(Records from a data collection)
_ _ _ _

Lemma replays_recorded m l m' e : replays m l m' → e ∈ l → recorded_value e = e_value e.
Proof.
  revert m. induction l as [|e0 l IH]; intros m; simpl; [by intros _ ?%not_elem_of_nil|].
  intros [Hv Hr] [->|Hin]%elem_of_cons; [|by eapply IH]. unfold recorded_value. rewrite Hv. by destruct (e_cmd e0).
Qed.

Lemma input_key cmd : in_Key (cmd_input cmd) = cmd_key cmd.
Proof. by destruct cmd. Qed.

(** The log is a sequential history of the store. *)
Lemma replays_store l m' : replays ∅ l m' → accepts kv_store_step ∅ (kv_op <$> l) = true.
Proof.
  intros Hr. apply store_accepts. intros k. rewrite lookup_empty.
  destruct (replays_accepts _ _ _ k Hr) as [Ha _]. rewrite lookup_empty in Ha. rewrite <-Ha. f_equal.
  unfold history_of. rewrite filter_of_fmap.
  rewrite (filter_ext_in _ (λ e, cmd_key (e_cmd e) = k)) by (intros e _; simpl; by rewrite input_key).
  apply list_fmap_ext. intros i e Hi. unfold kv_op. rewrite (replays_recorded _ _ _ e Hr); [done|].
  apply list_elem_of_lookup_2 in Hi. by apply list_elem_of_filter in Hi as [_ ?].
Qed.

(** The operations, paired with the events they record. *)
Lemma ops_linearizable (ops : list (Operation KvInput KvOutput)) (l ret : list KvSrv.Event) (tl : list (KvSrv.Event * Z)) m' :
  replays ∅ l m' → NoDup l → l ≡ₚ ret → tl.*1 = l →
  StronglySorted (λ a b : KvSrv.Event * Z, a.2 ≤ b.2) tl → Forall2 (op_matches tl) ops ret →
  history_linearizable kv_store_step ∅ ops.
Proof.
  intros Hr Hnd Hp Htl Hsort Hm.
  assert (∀ e τ τ', (e, τ) ∈ tl → (e, τ') ∈ tl → τ = τ') as Huniq.
  { intros e τ τ' [i Hi]%list_elem_of_lookup [j Hj]%list_elem_of_lookup. assert (i = j) as ->; [|congruence].
    eapply (NoDup_lookup tl.*1); [by rewrite Htl|by rewrite list_lookup_fmap, Hi|by rewrite list_lookup_fmap, Hj]. }
  apply (log_linearizable kv_store_step kv_op ops l ret); [done|done|by eapply replays_store| |].
  - eapply Forall2_impl; [exact Hm|]. intros o e (τ & _ & _ & Hin & Hout). unfold op_pair, kv_op. by rewrite Hin, Hout.
  - intros i j o e o' e' Ho He Ho' He' Hlt.
    destruct (Forall2_lookup_lr _ _ _ _ _ _ Hm Ho He) as (τ & Hτ & Hcall & _).
    destruct (Forall2_lookup_lr _ _ _ _ _ _ Hm Ho' He') as (τ' & Hτ' & Hcall' & _).
    destruct (before_total l e e') as [?|Hba]; [rewrite Hp; by eapply list_elem_of_lookup_2..| |done|exfalso].
    { intros <-. pose proof (Huniq _ _ _ Hτ Hτ'). lia. }
    rewrite <-Htl in Hba. apply before_lookup in Hba as (n & m & Hnm & Hn & Hm').
    apply list_lookup_fmap_Some in Hn as ([e1 t1] & He1 & Hn). apply list_lookup_fmap_Some in Hm' as ([e2 t2] & He2 & Hm').
    simpl in He1, He2. subst e1 e2.
    assert (t1 ≤ t2) by (apply (StronglySorted_before _ tl (e', t1) (e, t2) Hsort), before_lookup; eauto).
    pose proof (Huniq _ _ _ Hτ (list_elem_of_lookup_2 _ _ _ Hm')).
    pose proof (Huniq _ _ _ Hτ' (list_elem_of_lookup_2 _ _ _ Hn)). lia.
Qed.

Lemma idle_history ids now t :
  timed_reachable ids now t → (∀ c ck, clerks (t_sys t) !! c = Some ck → phase ck = Idle) →
  history_linearizable kv_store_step ∅ (t_ops t) ∧ timed (t_ops t).
Proof.
  intros Hr Hidle. destruct (reachable_timed_inv _ _ _ Hr) as [tl Hinv]. pose proof (ti_sys _ _ Hinv) as Hsys.
  assert (NoDup (log (t_sys t))) as Hnd by (eapply NoDup_fmap_1, (si_nodup _ Hsys)).
  split.
  - eapply (ops_linearizable (t_ops t) (log (t_sys t)) (returned (t_sys t)) tl);
      [apply (si_replays _ Hsys)|done| |apply (ti_log _ _ Hinv)|apply (ti_sorted _ _ Hinv)|apply (ti_ops _ _ Hinv)].
    apply NoDup_Permutation; [done|apply (ti_nodup _ _ Hinv)|]. intros e. split; [|apply (si_returned _ Hsys)]. intros He.
    destruct (ti_pending _ _ Hinv e He) as [?|(ck & Hck & Hp)]; [done|].
    unfold pending_call in Hp. by rewrite (Hidle _ _ Hck) in Hp.
  - apply Forall_forall. intros o [i Hi]%list_elem_of_lookup.
    destruct (Forall2_lookup_l _ _ _ _ _ (ti_ops _ _ Hinv) Hi) as (e & _ & τ & _ & Hle & _). lia.
Qed.
(** At most once: the data of a replica is the effect of the calls
    whose id is newer than all before them, each once and in log order; a
    call retried into the log several times is executed a single time. *)
Theorem kvraft_at_most_once ops :
  (run_ops ops).1 = execute_all (effective [] ops) ∧
  NoDup ((λ op, (ClientId op, CallId op)) <$> effective [] ops) ∧
  (∀ op, op ∈ ops → ∃ op', op' ∈ effective [] ops ∧ ClientId op' = ClientId op ∧ CallId op ≤ CallId op').
Proof.
  induction ops as [|op ops (IH1 & IH2 & IH3)] using rev_ind.
  { split_and!; [done|apply NoDup_nil_2|by intros ? ?%not_elem_of_nil]. }
  rewrite run_ops_snoc, effective_app. simpl. rewrite app_nil_r. unfold exec1.
  rewrite duplicate_newer. case_decide as Hn.
  - rewrite bool_decide_true by done. simpl. split_and!.
    + unfold execute_all in *. by rewrite foldl_app, <-IH1.
    + rewrite fmap_app. apply NoDup_app. split_and!; [done| |apply NoDup_singleton].
      intros x (op' & -> & Hin%effective_elem)%list_elem_of_fmap Heq%list_elem_of_singleton.
      injection Heq as Hc Hi. specialize (Hn op' Hin Hc). lia.
    + intros op' [Hin| ->%list_elem_of_singleton]%elem_of_app.
      * destruct (IH3 op' Hin) as (op1 & ? & ? & ?). exists op1. rewrite elem_of_app. auto.
      * exists op. rewrite elem_of_app, list_elem_of_singleton. split_and!; [by right|done|lia].
  - rewrite bool_decide_false by done. simpl. rewrite app_nil_r. split_and!; [done..|].
    intros op' [Hin| ->%list_elem_of_singleton]%elem_of_app; [by apply IH3|].
    apply not_newer in Hn as (op1 & Hin & Hc & Hle).
    destruct (IH3 op1 Hin) as (op2 & ? & ? & ?). exists op2. split_and!; [done|congruence|lia].
Qed.

(** ** Replicas and snapshots *)
Section replicas.
Context `{GobLaws Z} `{GobLaws (gmap string string)} `{GobLaws (gmap Z LastOperation)}.
Implicit Types (kv : KVServer) (ops : list Op).

(** A replica is where the first [LastApplied] operations of the log lead. *)
Definition follows ops kv : Prop :=
  0 ≤ LastApplied kv ≤ zlen ops ∧ state kv = run_ops (take (Z.to_nat (LastApplied kv)) ops).

(** The snapshot of the log up to [index]. *)
Definition snapshot_at ops (index : Z) : list byte :=
  let m := run_ops (take (Z.to_nat index) ops) in encodeSnapshot index m.1 m.2.

(** What Raft may deliver of the log [ops]; raft index 1 is the first
    operation. *)
Definition msg_of ops (m : ApplyMsg Op) : Prop :=
  if CommandValid m then
    1 ≤ CommandIndex m ∧ ∃ op, ops !! Z.to_nat (CommandIndex m - 1) = Some op ∧ msg_Command m = Some op
  else if SnapshotValid m then
    0 ≤ SnapshotIndex m ≤ zlen ops ∧ msg_Snapshot m = snapshot_at ops (SnapshotIndex m)
  else True.

Lemma encodeSnapshot_decodes index d l :
  gob_dec (encodeSnapshot index d l) 0%nat = Some (index, length (gob_enc [] index)) ∧
  gob_dec (encodeSnapshot index d l) (length (gob_enc [] index)) =
    Some (d, length (gob_enc (gob_enc [] index) d)) ∧
  gob_dec (encodeSnapshot index d l) (length (gob_enc (gob_enc [] index) d)) =
    Some (l, length (encodeSnapshot index d l)).
Proof.
  unfold encodeSnapshot. set (w1 := gob_enc [] index). set (w2 := gob_enc w1 d). set (w3 := gob_enc w2 l).
  assert (w2 `prefix_of` w3) as H23 by apply gob_enc_prefix.
  assert (w1 `prefix_of` w2) as H12 by apply gob_enc_prefix.
  split_and!; [|by apply gob_dec_enc|by apply gob_dec_enc].
  apply (gob_dec_enc [] index). by etrans.
Qed.

Lemma decodeSnapshot_encode index d l :
  decodeSnapshot (encodeSnapshot index d l) = Some (index, d, l) ∧
  decodeLogged (encodeSnapshot index d l) = (index, d, l) ∧ encodeSnapshot index d l ≠ [].
Proof.
  destruct (encodeSnapshot_decodes index d l) as (E1 & E2 & E3).
  unfold decodeSnapshot, decodeLogged. rewrite E1. simpl. rewrite E2. simpl. rewrite E3.
  split_and!; [done|done|apply gob_enc_ne_nil].
Qed.

Lemma take_snoc ops (k : Z) op :
  0 ≤ k → ops !! Z.to_nat k = Some op →
  take (Z.to_nat (k + 1)) ops = take (Z.to_nat k) ops ++ [op].
Proof. intros Hk Hop. replace (Z.to_nat (k + 1)) with (S (Z.to_nat k)) by lia. by apply take_S_r. Qed.
(* ===== verification/KvRaftLinear.v ===== *)
(** * Histories of the replicated key/value service

    The testers of src/src/kvraft/test_test.go wrap every call of a clerk in
    two readings of a monotonic clock and record it as an operation of the
    linearizability checker ([Get], [Put], [Append] of the tests).  Here the
    service of KvSystem.v runs with a clock, clients and this recording: servers
    start what clients have asked for, any number of times and in any order,
    crash and restart; handlers answer; a client that has an answer to its call
    returns.  Once no call is running, the recorded history is linearizable, and
    the checker of PorcupineProps.v can only accept it.  The clients are those of
    Clients.v. *)

From Stdlib Require Import Strings.Byte.
From stdpp Require Import prelude gmap strings list sets sorting.
From S2P Require Import Prelude Gob Raft RaftNode RaftServer RaftCommit RaftEvolve RaftApply RaftNet RaftElection RaftCluster RaftLog RaftOffice RaftSafety RaftSafetySteps RaftStateMachine Replicated Porcupine Linearizability PorcupineHistory Locality Models PorcupineProps KvRaft KvRaftProps KvSystem Clients.
Local Open Scope Z_scope.

Notation History := (list (Operation KvInput KvOutput)).

(** ** The log as a history of the store *)

(** The operations [Get_enter], [Put_enter] and [Append_enter] start. *)
Definition client_op (op : Op) : Prop :=
  match GetValid op, PutValid op, AppendValid op with
  | true, false, false => Value op = ""
  | false, true, false | false, false, true => True
  | _, _, _ => False
  end.

(** The input a tester records for the call. *)
Definition op_input (op : Op) : KvInput :=
  mkKvInput (if GetValid op then 0 else if PutValid op then 1 else 2) (Key op) (Value op).

(** The output it records: [Put] and [Append] return nothing. *)
Definition op_output (op : Op) (v : string) : KvOutput := mkKvOutput (if GetValid op then v else "").

(** The operation at position [k] of the log takes effect. *)
Definition effective_at (log : list Op) (k : nat) : Prop := ∃ op, log !! k = Some op ∧ newer (take k log) op.

#[export] Instance effective_at_dec log k : Decision (effective_at log k).
Proof.
  unfold effective_at. destruct (log !! k) as [op|]; [|right; by intros (? & ? & _)].
  destruct (decide (newer (take k log) op)); [left; by exists op|right]. by intros (? & [= <-] & ?).
Defined.

Definition positions (log : list Op) : list nat := filter (effective_at log) (seq 0 (length log)).

(** What is recorded for the operation at position [k]. *)
Definition event_at (log : list Op) (k : nat) : KvInput * KvOutput :=
  let op := default (mkOp 0 0 false false false "" "") (log !! k) in
  (op_input op, op_output op (execute (run_ops (take k log)).1 op).2).

Lemma positions_elem log k : k ∈ positions log ↔ effective_at log k.
Proof.
  unfold positions. rewrite list_elem_of_filter, elem_of_seq. split; [by intros []|]. intros He. split; [done|].
  destruct He as (op & Hop & _). apply lookup_lt_Some in Hop. lia.
Qed.

Lemma positions_NoDup log : NoDup (positions log).
Proof. apply NoDup_filter, NoDup_seq. Qed.

(** A call takes effect at one position. *)
Lemma effective_unique log i j op : effective_at log i → effective_at log j → log !! i = Some op → log !! j = Some op → i = j.
Proof.
  assert (∀ i j, effective_at log j → log !! i = Some op → log !! j = Some op → ¬ (i < j)%nat) as Hlt.
  { intros i' j' (op' & Hj' & Hn) Hi Hj Hlt. assert (op' = op) as -> by congruence.
    specialize (Hn op). assert (op ∈ take j' log) as Hin; [|specialize (Hn Hin eq_refl); lia].
    apply list_elem_of_lookup. exists i'. by apply lookup_take_Some. }
  intros Hi Hj Hi' Hj'. pose proof (Hlt i j Hj Hi' Hj'). pose proof (Hlt j i Hi Hj' Hi'). lia.
Qed.

Lemma seq_before n (i j : nat) : (i < j < n)%nat → before (seq 0 n) i j.
Proof. intros Hij. apply before_lookup. exists i, j. rewrite !lookup_seq. split_and!; lia. Qed.

Lemma positions_before log i j : effective_at log i → effective_at log j → (i < j)%nat → before (positions log) i j.
Proof.
  intros Hi Hj Hlt. apply before_filter. split_and!; [|done..]. apply seq_before.
  destruct Hj as (op & Hop & _). apply lookup_lt_Some in Hop. lia.
Qed.

Lemma positions_snoc log op :
  positions (log ++ [op]) = positions log ++ (if decide (newer log op) then [length log] else []).
Proof.
  unfold positions. rewrite length_app, seq_app, filter_app. simpl. f_equal.
  - apply filter_ext_in. intros k Hk%elem_of_seq. unfold effective_at.
    rewrite lookup_app_l, take_app_le by lia. done.
  - rewrite filter_cons, filter_nil. assert (effective_at (log ++ [op]) (length log) ↔ newer log op) as Hiff.
    { unfold effective_at. rewrite lookup_app_r, Nat.sub_diag, take_app_length by done. simpl. split; [|by eexists].
      by intros (? & [= <-] & ?). }
    destruct (decide (effective_at _ _)), (decide (newer log op)); tauto.
Qed.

_ _ _ _

EXERCISE BRIEF: The required answer is the run of lines above, starting at the line with "intros op' [Hin| ->%list_elem_of_singleton]%elem_of_app;" and ending at the line with "else if SnapshotValid m then", reproduced exactly with both ends.

EXERCISE OUTPUT:
    intros op' [Hin| ->%list_elem_of_singleton]%elem_of_app; [by apply IH3|].
    apply not_newer in Hn as (op1 & Hin & Hc & Hle).
    destruct (IH3 op1 Hin) as (op2 & ? & ? & ?). exists op2. split_and!; [done|congruence|lia].
Qed.

(** ** Replicas and snapshots *)
Section replicas.
Context `{GobLaws Z} `{GobLaws (gmap string string)} `{GobLaws (gmap Z LastOperation)}.
Implicit Types (kv : KVServer) (ops : list Op).

(** A replica is where the first [LastApplied] operations of the log lead. *)
Definition follows ops kv : Prop :=
  0 ≤ LastApplied kv ≤ zlen ops ∧ state kv = run_ops (take (Z.to_nat (LastApplied kv)) ops).

(** The snapshot of the log up to [index]. *)
Definition snapshot_at ops (index : Z) : list byte :=
  let m := run_ops (take (Z.to_nat index) ops) in encodeSnapshot index m.1 m.2.

(** What Raft may deliver of the log [ops]; raft index 1 is the first
    operation. *)
Definition msg_of ops (m : ApplyMsg Op) : Prop :=
  if CommandValid m then
    1 ≤ CommandIndex m ∧ ∃ op, ops !! Z.to_nat (CommandIndex m - 1) = Some op ∧ msg_Command m = Some op
  else if SnapshotValid m then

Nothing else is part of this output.